▸ Data extract:
____

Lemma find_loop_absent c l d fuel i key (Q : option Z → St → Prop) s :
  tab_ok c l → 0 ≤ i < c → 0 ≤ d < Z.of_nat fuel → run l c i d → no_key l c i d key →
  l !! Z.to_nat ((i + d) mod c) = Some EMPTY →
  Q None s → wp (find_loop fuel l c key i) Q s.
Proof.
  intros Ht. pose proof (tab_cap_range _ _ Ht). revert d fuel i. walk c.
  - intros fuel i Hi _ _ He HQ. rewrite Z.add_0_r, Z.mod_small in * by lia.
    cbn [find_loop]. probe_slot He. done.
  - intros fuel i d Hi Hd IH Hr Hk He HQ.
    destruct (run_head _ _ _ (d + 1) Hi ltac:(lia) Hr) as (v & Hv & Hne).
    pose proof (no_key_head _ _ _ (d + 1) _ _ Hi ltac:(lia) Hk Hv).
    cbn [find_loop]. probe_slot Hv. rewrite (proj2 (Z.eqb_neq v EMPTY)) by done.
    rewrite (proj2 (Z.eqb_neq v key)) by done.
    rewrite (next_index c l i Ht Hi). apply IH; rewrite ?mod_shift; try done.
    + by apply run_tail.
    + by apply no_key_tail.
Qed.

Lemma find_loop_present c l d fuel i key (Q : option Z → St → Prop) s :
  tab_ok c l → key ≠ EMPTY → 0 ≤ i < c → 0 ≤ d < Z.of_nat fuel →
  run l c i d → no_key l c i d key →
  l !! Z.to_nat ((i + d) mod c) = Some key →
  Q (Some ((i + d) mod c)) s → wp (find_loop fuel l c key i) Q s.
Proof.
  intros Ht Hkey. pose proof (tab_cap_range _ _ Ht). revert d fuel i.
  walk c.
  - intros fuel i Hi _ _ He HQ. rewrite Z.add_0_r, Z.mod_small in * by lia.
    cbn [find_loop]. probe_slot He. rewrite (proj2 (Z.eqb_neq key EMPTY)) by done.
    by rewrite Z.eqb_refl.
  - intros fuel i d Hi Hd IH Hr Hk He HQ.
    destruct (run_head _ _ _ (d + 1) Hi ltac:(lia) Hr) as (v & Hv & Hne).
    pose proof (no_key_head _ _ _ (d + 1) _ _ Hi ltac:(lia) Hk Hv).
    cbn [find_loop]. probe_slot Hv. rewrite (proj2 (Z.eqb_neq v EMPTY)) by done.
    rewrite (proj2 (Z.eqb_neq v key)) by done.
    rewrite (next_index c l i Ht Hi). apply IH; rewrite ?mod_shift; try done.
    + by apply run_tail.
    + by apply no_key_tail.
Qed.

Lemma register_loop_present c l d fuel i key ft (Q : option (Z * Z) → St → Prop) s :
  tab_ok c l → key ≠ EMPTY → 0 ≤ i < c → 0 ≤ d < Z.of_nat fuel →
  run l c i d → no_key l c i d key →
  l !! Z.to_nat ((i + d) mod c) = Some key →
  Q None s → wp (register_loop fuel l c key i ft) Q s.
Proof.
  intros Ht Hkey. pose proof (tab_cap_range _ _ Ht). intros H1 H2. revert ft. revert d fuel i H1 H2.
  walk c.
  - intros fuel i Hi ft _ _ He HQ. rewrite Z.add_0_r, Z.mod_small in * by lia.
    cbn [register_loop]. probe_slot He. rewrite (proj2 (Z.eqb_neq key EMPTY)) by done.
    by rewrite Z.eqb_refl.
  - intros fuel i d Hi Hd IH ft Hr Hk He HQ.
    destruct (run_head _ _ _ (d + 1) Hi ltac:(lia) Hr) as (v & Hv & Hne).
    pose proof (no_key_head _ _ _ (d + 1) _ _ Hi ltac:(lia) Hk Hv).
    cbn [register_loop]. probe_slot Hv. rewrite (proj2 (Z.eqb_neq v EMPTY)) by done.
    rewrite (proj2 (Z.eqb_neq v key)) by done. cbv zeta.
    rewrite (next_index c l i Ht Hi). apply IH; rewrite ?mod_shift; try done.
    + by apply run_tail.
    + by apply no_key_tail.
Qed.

____

▸ Work instruction:
The full listing should be reproduced exactly.

▸ Response to the exercise:
Lemma find_loop_absent c l d fuel i key (Q : option Z → St → Prop) s :
  tab_ok c l → 0 ≤ i < c → 0 ≤ d < Z.of_nat fuel → run l c i d → no_key l c i d key →
  l !! Z.to_nat ((i + d) mod c) = Some EMPTY →
  Q None s → wp (find_loop fuel l c key i) Q s.
Proof.
  intros Ht. pose proof (tab_cap_range _ _ Ht). revert d fuel i. walk c.
  - intros fuel i Hi _ _ He HQ. rewrite Z.add_0_r, Z.mod_small in * by lia.
    cbn [find_loop]. probe_slot He. done.
  - intros fuel i d Hi Hd IH Hr Hk He HQ.
    destruct (run_head _ _ _ (d + 1) Hi ltac:(lia) Hr) as (v & Hv & Hne).
    pose proof (no_key_head _ _ _ (d + 1) _ _ Hi ltac:(lia) Hk Hv).
    cbn [find_loop]. probe_slot Hv. rewrite (proj2 (Z.eqb_neq v EMPTY)) by done.
    rewrite (proj2 (Z.eqb_neq v key)) by done.
    rewrite (next_index c l i Ht Hi). apply IH; rewrite ?mod_shift; try done.
    + by apply run_tail.
    + by apply no_key_tail.
Qed.

Lemma find_loop_present c l d fuel i key (Q : option Z → St → Prop) s :
  tab_ok c l → key ≠ EMPTY → 0 ≤ i < c → 0 ≤ d < Z.of_nat fuel →
  run l c i d → no_key l c i d key →
  l !! Z.to_nat ((i + d) mod c) = Some key →
  Q (Some ((i + d) mod c)) s → wp (find_loop fuel l c key i) Q s.
Proof.
  intros Ht Hkey. pose proof (tab_cap_range _ _ Ht). revert d fuel i.
  walk c.
  - intros fuel i Hi _ _ He HQ. rewrite Z.add_0_r, Z.mod_small in * by lia.
    cbn [find_loop]. probe_slot He. rewrite (proj2 (Z.eqb_neq key EMPTY)) by done.
    by rewrite Z.eqb_refl.
  - intros fuel i d Hi Hd IH Hr Hk He HQ.
    destruct (run_head _ _ _ (d + 1) Hi ltac:(lia) Hr) as (v & Hv & Hne).
    pose proof (no_key_head _ _ _ (d + 1) _ _ Hi ltac:(lia) Hk Hv).
    cbn [find_loop]. probe_slot Hv. rewrite (proj2 (Z.eqb_neq v EMPTY)) by done.
    rewrite (proj2 (Z.eqb_neq v key)) by done.
    rewrite (next_index c l i Ht Hi). apply IH; rewrite ?mod_shift; try done.
    + by apply run_tail.
    + by apply no_key_tail.
Qed.

Lemma register_loop_present c l d fuel i key ft (Q : option (Z * Z) → St → Prop) s :
  tab_ok c l → key ≠ EMPTY → 0 ≤ i < c → 0 ≤ d < Z.of_nat fuel →
  run l c i d → no_key l c i d key →
  l !! Z.to_nat ((i + d) mod c) = Some key →
  Q None s → wp (register_loop fuel l c key i ft) Q s.
Proof.
  intros Ht Hkey. pose proof (tab_cap_range _ _ Ht). intros H1 H2. revert ft. revert d fuel i H1 H2.
  walk c.
  - intros fuel i Hi ft _ _ He HQ. rewrite Z.add_0_r, Z.mod_small in * by lia.
    cbn [register_loop]. probe_slot He. rewrite (proj2 (Z.eqb_neq key EMPTY)) by done.
    by rewrite Z.eqb_refl.
  - intros fuel i d Hi Hd IH ft Hr Hk He HQ.
    destruct (run_head _ _ _ (d + 1) Hi ltac:(lia) Hr) as (v & Hv & Hne).
    pose proof (no_key_head _ _ _ (d + 1) _ _ Hi ltac:(lia) Hk Hv).
    cbn [register_loop]. probe_slot Hv. rewrite (proj2 (Z.eqb_neq v EMPTY)) by done.
    rewrite (proj2 (Z.eqb_neq v key)) by done. cbv zeta.
    rewrite (next_index c l i Ht Hi). apply IH; rewrite ?mod_shift; try done.
    + by apply run_tail.
    + by apply no_key_tail.
Qed.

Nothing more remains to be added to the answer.